Segment Start: EXTRACTED RECORDS

Lemma rpc_lookup_ok n prog ver w id port : talking w id -> 0 <= port < 65536 -> answers w id (be32 port) ->
  exists w', rpc_lookup (S (S n)) ARP_SERVER prog ver sport w = Some (Ret port, w') /\
    done_call w w' SUNRPC_PORT (call_text id PROG_PORTMAP 2 PORTMAP_GETPORT (zeros 16 ++ be32 prog ++ be32 ver ++ be32 IP_UDP ++ be32 0)) id (be32 port).
Proof.
  intros (Hr & Hid & _) Hp Ha. unfold rpc_lookup, rpc_wait.
  destruct (exchange n false (rfc2131_sleep_interval TIMEOUT) (ret tt) PROG_PORTMAP 2 PORTMAP_GETPORT (lookup_args prog ver)
    (zeros 16 ++ be32 prog ++ be32 ver ++ be32 IP_UDP ++ be32 0) id w cli srv mac hd s sp sport SUNRPC_PORT (be32 port)) as (w1 & w2 & w' & E1 & E2 & E3 & X);
    [exact Hr|exact Hid|intros m1 _; apply lookup_args_are|cbn; lia|apply rfc2131_interval|exact Hsport|unfold SUNRPC_PORT; lia|exact Hh|cbn; lia|apply be32_bytes|exact Ha|].
  exists w'. split; [|exact X]. unfold bind at 1. rewrite E1. unfold bind at 1. rewrite E2. unfold bind at 1. rewrite E3. run.
  rewrite (ex_ok _ _ _ _ _ _ _ _ X). rewrite (ntohl_be32 _ _ port ltac:(lia) (ex_data _ _ _ _ _ _ _ _ X)). rewrite s32_small by lia. reflexivity.
Qed.
Lemma nfs_mount_ok n w id port dir fh : talking w id -> 0 <= port < 65536 -> cstr (mm w) dirname dir -> (length dir <= 200)%nat -> (length dir < S (S n))%nat ->
  length fh = 32%nat -> Forall (fun b => 0 <= b < 256) fh -> answers w id (be32 0 ++ fh) ->
  exists w1, nfs_mount (S (S n)) ARP_SERVER port dirname dirfh sport w = Some (Ret 0, set_mm (memcpy (st32 (mm w1) fs_mounted 1) dirfh (reply_data 1) 32) w1) /\
    done_call w w1 port (call_text id PROG_MOUNT 1 MOUNT_ADDENTRY (auth h ++ xdr_string dir)) id (be32 0 ++ fh) /\ ldn (mm w1) (reply_data 1) 32 = fh.
Proof.
  intros (Hr & Hid & Hk) Hp Hc Ld Hf Lf Bf Ha. unfold nfs_mount, rpc_wait.
  destruct (exchange n false (rfc2131_sleep_interval TIMEOUT) (ret tt) PROG_MOUNT 1 MOUNT_ADDENTRY (mount_args dirname (Z.of_nat (length dir)))
    (auth h ++ xdr_string dir) id w cli srv mac hd s sp sport port (be32 0 ++ fh)) as (w1 & w2 & w' & E1 & E2 & E3 & X);
    [exact Hr|exact Hid| | |apply rfc2131_interval|exact Hsport|exact Hp|exact Hh|rewrite length_app, Lf; cbn; lia|apply Forall_app; split; [apply be32_bytes|exact Bf]|exact Ha|].
  - intros m1 K1. apply mount_args_are; [|exact Lh| |exact Ld|unfold dirname, rpc_buf; lia].
    + apply (host_ok_ext (mm w)); [|exact Hk]. intros x Hx. apply K1; unfold rpc_id, rpc_buf; lia.
    + etransitivity; [|exact (cstr_full _ _ _ Hc)]. apply ldn_ext. intros x Hx. apply K1; unfold rpc_id, rpc_buf, dirname in *; lia.
  - rewrite length_app, length_auth. unfold xdr_string, zeros. rewrite !length_app, repeat_length. cbn [be32 length].
    pose proof (pad_range (length h)). pose proof (pad_range (length dir)). lia.
  - assert (Hd : ldn (mm w') (reply_data 0) 4 = be32 0 /\ ldn (mm w') (reply_data 1) 32 = fh).
    { pose proof (ex_data _ _ _ _ _ _ _ _ X) as Hd. apply data_split in Hd. rewrite Lf in Hd. exact Hd. }
    exists w'. split; [|split; [exact X|apply Hd]].
    unfold bind at 1, get at 1. unfold bind at 1, of_fuel. rewrite (strlen_cstr _ _ dir) by (exact Hc || exact Hf). unfold ret at 1.
    unfold bind at 1. rewrite E1. unfold bind at 1. rewrite E2. unfold bind at 1. rewrite E3. run.
    rewrite (status_ok (mm w') (ex_ok _ _ _ _ _ _ _ _ X) (proj1 Hd)). unfold store32. run. reflexivity.
Qed.
Lemma length_xdr t : (length (xdr_string t) <= 7 + length t)%nat.
Proof. unfold xdr_string, zeros. rewrite !length_app, repeat_length. cbn [be32 length]. pose proof (pad_range (length t)). lia. Qed.
(** [fname] lies in [dirname]. *)
Lemma nfs_lookup_ok n w id port fname file dfh fh : talking w id -> 0 <= port < 65536 -> cstr (mm w) fname file -> dirname <= fname < 0x3bd80 ->
  fname + Z.of_nat (length file) < 0x3be00 -> (length file <= 200)%nat -> (length file < S (S n))%nat -> ldn (mm w) dirfh 32 = dfh ->
  length fh = 32%nat -> Forall (fun b => 0 <= b < 256) fh -> answers w id (be32 0 ++ fh) ->
  exists w1, nfs_lookup (S (S n)) ARP_SERVER port dirfh fname filefh sport w = Some (Ret 0, set_mm (memcpy (mm w1) filefh (reply_data 1) 32) w1) /\
    done_call w w1 port (call_text id PROG_NFS 2 NFS_LOOKUP (auth h ++ dfh ++ xdr_string file)) id (be32 0 ++ fh) /\ ldn (mm w1) (reply_data 1) 32 = fh.
Proof.
  intros (Hr & Hid & Hk) Hp Hc Hn1 Hn2 Ld Hf Hd Lf Bf Ha. unfold nfs_lookup, rpc_wait.
  assert (Ldf : length dfh = 32%nat) by (rewrite <- Hd; apply length_ldn).
  destruct (exchange n true (rfc2131_sleep_interval TIMEOUT) (ret tt) PROG_NFS 2 NFS_LOOKUP (lookup_path_args dirfh fname (Z.of_nat (length file)))
    (auth h ++ dfh ++ xdr_string file) id w cli srv mac hd s sp sport port (be32 0 ++ fh)) as (w1 & w2 & w' & E1 & E2 & E3 & X);
    [exact Hr|exact Hid| | |apply rfc2131_interval|exact Hsport|exact Hp|exact Hh|rewrite length_app, Lf; cbn; lia|apply Forall_app; split; [apply be32_bytes|exact Bf]|exact Ha|].
  - intros m1 K1. apply lookup_path_args_are; [|exact Lh| |unfold dirfh, rpc_buf; lia| |exact Ld|unfold dirname, rpc_buf in *; lia].
    + apply (host_ok_ext (mm w)); [|exact Hk]. intros x Hx. apply K1; unfold rpc_id, rpc_buf; lia.
    + rewrite <- Hd. apply ldn_ext. intros x Hx. apply K1; unfold rpc_id, rpc_buf, dirfh in *; lia.
    + etransitivity; [|exact (cstr_full _ _ _ Hc)]. apply ldn_ext. intros x Hx. apply K1; unfold rpc_id, rpc_buf, dirname in *; lia.
  - rewrite !length_app, length_auth, Ldf. pose proof (pad_range (length h)). pose proof (length_xdr file). lia.
  - assert (Hw : ldn (mm w') (reply_data 0) 4 = be32 0 /\ ldn (mm w') (reply_data 1) 32 = fh).
    { pose proof (ex_data _ _ _ _ _ _ _ _ X) as Hw. apply data_split in Hw. rewrite Lf in Hw. exact Hw. }
    exists w'. split; [|split; [exact X|apply Hw]].
    unfold bind at 1, get at 1. unfold bind at 1, of_fuel. rewrite (strlen_cstr _ _ file) by (exact Hc || exact Hf). unfold ret at 1.
    unfold bind at 1. rewrite E1. unfold bind at 1. rewrite E2. unfold bind at 1. rewrite E3. run.
    rewrite (status_ok (mm w') (ex_ok _ _ _ _ _ _ _ _ X) (proj1 Hw)). reflexivity.
Qed.
(** The reply to a read: the status, the attributes, among them the size of the file, and the bytes. *)
Definition read_reply (a1 a2 : list Z) (size : Z) (b : list Z) : list Z :=
  be32 0 ++ a1 ++ be32 size ++ a2 ++ be32 (Z.of_nat (length b)) ++ b ++ zeros (pad (length b)).
Definition read_call (id : Z) (fh : list Z) (off len : Z) : list Z :=
  call_text id PROG_NFS 2 NFS_READ (auth h ++ fh ++ be32 off ++ be32 len ++ be32 0).
Definition counted (m : mem) : mem := if geti m tokens <? 256 then st32 m tokens (geti m tokens + 1) else m.
Lemma nfs_read_ok n w id port fh off len a1 a2 size b : talking w id -> 0 <= port < 65536 -> ldn (mm w) filefh 32 = fh ->
  length a1 = 20%nat -> length a2 = 44%nat -> Forall (fun b => 0 <= b < 256) (a1 ++ a2 ++ b) -> (length b <= 1024)%nat -> 0 <= size < 4294967296 ->
  answers w id (read_reply a1 a2 size b) ->
  exists w1, nfs_read (S (S n)) ARP_SERVER port filefh off len sport w = Some (Ret 0, set_mm (counted (mm w1)) w1) /\
    done_call w w1 port (read_call id fh off len) id (read_reply a1 a2 size b) /\
    ntohl (ld32 (mm w1) (reply_data 6)) = size /\ ntohl (ld32 (mm w1) (reply_data 18)) = Z.of_nat (length b) /\ ldn (mm w1) (reply_data 19) (length b) = b.
Proof.
  intros (Hr & Hid & Hk) Hp Hfh La1 La2 Hb Lb Hsz Ha. unfold nfs_read. rewrite !Forall_app in Hb. destruct Hb as (Hb1 & Hb2 & Hb3).
  assert (Lfh : length fh = 32%nat) by (rewrite <- Hfh; apply length_ldn). pose proof (pad_range (length b)) as Hpad.
  destruct (exchange n true read_interval (set_mem (fun m => st32 m tokens (Z.shiftr (geti m tokens) 1))) PROG_NFS 2 NFS_READ (read_args filefh off len)
    (auth h ++ fh ++ be32 off ++ be32 len ++ be32 0) id w cli srv mac hd s sp sport port (read_reply a1 a2 size b)) as (w1 & w2 & w' & E1 & E2 & E3 & X);
    [exact Hr|exact Hid| | |apply read_interval_ok|exact Hsport|exact Hp|exact Hh| | |exact Ha|].
  - intros m1 K1. apply read_args_are; [|exact Lh| |unfold filefh, rpc_buf; lia].
    + apply (host_ok_ext (mm w)); [|exact Hk]. intros x Hx. apply K1; unfold rpc_id, rpc_buf; lia.
    + rewrite <- Hfh. apply ldn_ext. intros x Hx. apply K1; unfold rpc_id, rpc_buf, filefh in *; lia.
  - rewrite !length_app, length_auth, Lfh. cbn [be32 length]. pose proof (pad_range (length h)). lia.
  - unfold read_reply, zeros. rewrite !length_app, repeat_length, La1, La2. cbn [be32 length]. lia.
  - unfold read_reply. rewrite !Forall_app. repeat split; first [apply be32_bytes|apply zeros_bytes|assumption].
  - pose proof (ex_data _ _ _ _ _ _ _ _ X) as Hw. unfold read_reply in Hw.
    apply data_split in Hw as (D0 & Hw). apply data_split in Hw as (_ & Hw). rewrite La1 in Hw. apply data_split in Hw as (D6 & Hw).
    apply data_split in Hw as (_ & Hw). rewrite La2 in Hw. apply data_split in Hw as (D18 & Hw). apply data_split in Hw as (D19 & _).
    exists w'. split; [|split; [exact X|]].
    + unfold bind at 1. rewrite E1. unfold bind at 1. rewrite E2. unfold bind at 1. rewrite E3. run.
      fold (counted (mm w')). cbn [mm set_mm].
      assert (Kc : forall x, x < tokens -> ld8 (counted (mm w')) x = ld8 (mm w') x)
        by (intros x Hx; unfold counted; destruct (_ <? _); [apply ld8_st32_ne; lia|reflexivity]).
      rewrite status_ok; [reflexivity| |].
      * rewrite <- (ex_ok _ _ _ _ _ _ _ _ X). unfold rpc_failed.
        assert (Ke : forall k, 0 <= k <= 20 -> ld32 (counted (mm w')) (reply + k) = ld32 (mm w') (reply + k))
          by (intros k Hk2; apply ld32_ext; intros x Hx; apply Kc; unfold reply, nic_packet, ETH_HLEN, tokens in *; lia).
        rewrite !Ke by lia. reflexivity.
      * change (length (be32 0)) with 4%nat in D0. etransitivity; [|exact D0]. apply ldn_ext. intros x Hx. apply Kc. unfold reply_data, reply, nic_packet, ETH_HLEN, tokens in *. lia.
    + split; [exact (ntohl_be32 _ _ size Hsz D6)|]. split; [exact (ntohl_be32 _ _ (Z.of_nat (length b)) ltac:(lia) D18)|]. exact D19.
Qed.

Segment End: EXTRACTED RECORDS

In the entries above, one line contains "call_text id PROG_NFS 2 NFS_READ" and another contains "destruct (exchange n true read_interval". Reproduce exactly those two lines and the lines between them, nothing else.

ANSWER BOX =>
  call_text id PROG_NFS 2 NFS_READ (auth h ++ fh ++ be32 off ++ be32 len ++ be32 0).
Definition counted (m : mem) : mem := if geti m tokens <? 256 then st32 m tokens (geti m tokens + 1) else m.
Lemma nfs_read_ok n w id port fh off len a1 a2 size b : talking w id -> 0 <= port < 65536 -> ldn (mm w) filefh 32 = fh ->
  length a1 = 20%nat -> length a2 = 44%nat -> Forall (fun b => 0 <= b < 256) (a1 ++ a2 ++ b) -> (length b <= 1024)%nat -> 0 <= size < 4294967296 ->
  answers w id (read_reply a1 a2 size b) ->
  exists w1, nfs_read (S (S n)) ARP_SERVER port filefh off len sport w = Some (Ret 0, set_mm (counted (mm w1)) w1) /\
    done_call w w1 port (read_call id fh off len) id (read_reply a1 a2 size b) /\
    ntohl (ld32 (mm w1) (reply_data 6)) = size /\ ntohl (ld32 (mm w1) (reply_data 18)) = Z.of_nat (length b) /\ ldn (mm w1) (reply_data 19) (length b) = b.
Proof.
  intros (Hr & Hid & Hk) Hp Hfh La1 La2 Hb Lb Hsz Ha. unfold nfs_read. rewrite !Forall_app in Hb. destruct Hb as (Hb1 & Hb2 & Hb3).
  assert (Lfh : length fh = 32%nat) by (rewrite <- Hfh; apply length_ldn). pose proof (pad_range (length b)) as Hpad.
  destruct (exchange n true read_interval (set_mem (fun m => st32 m tokens (Z.shiftr (geti m tokens) 1))) PROG_NFS 2 NFS_READ (read_args filefh off len)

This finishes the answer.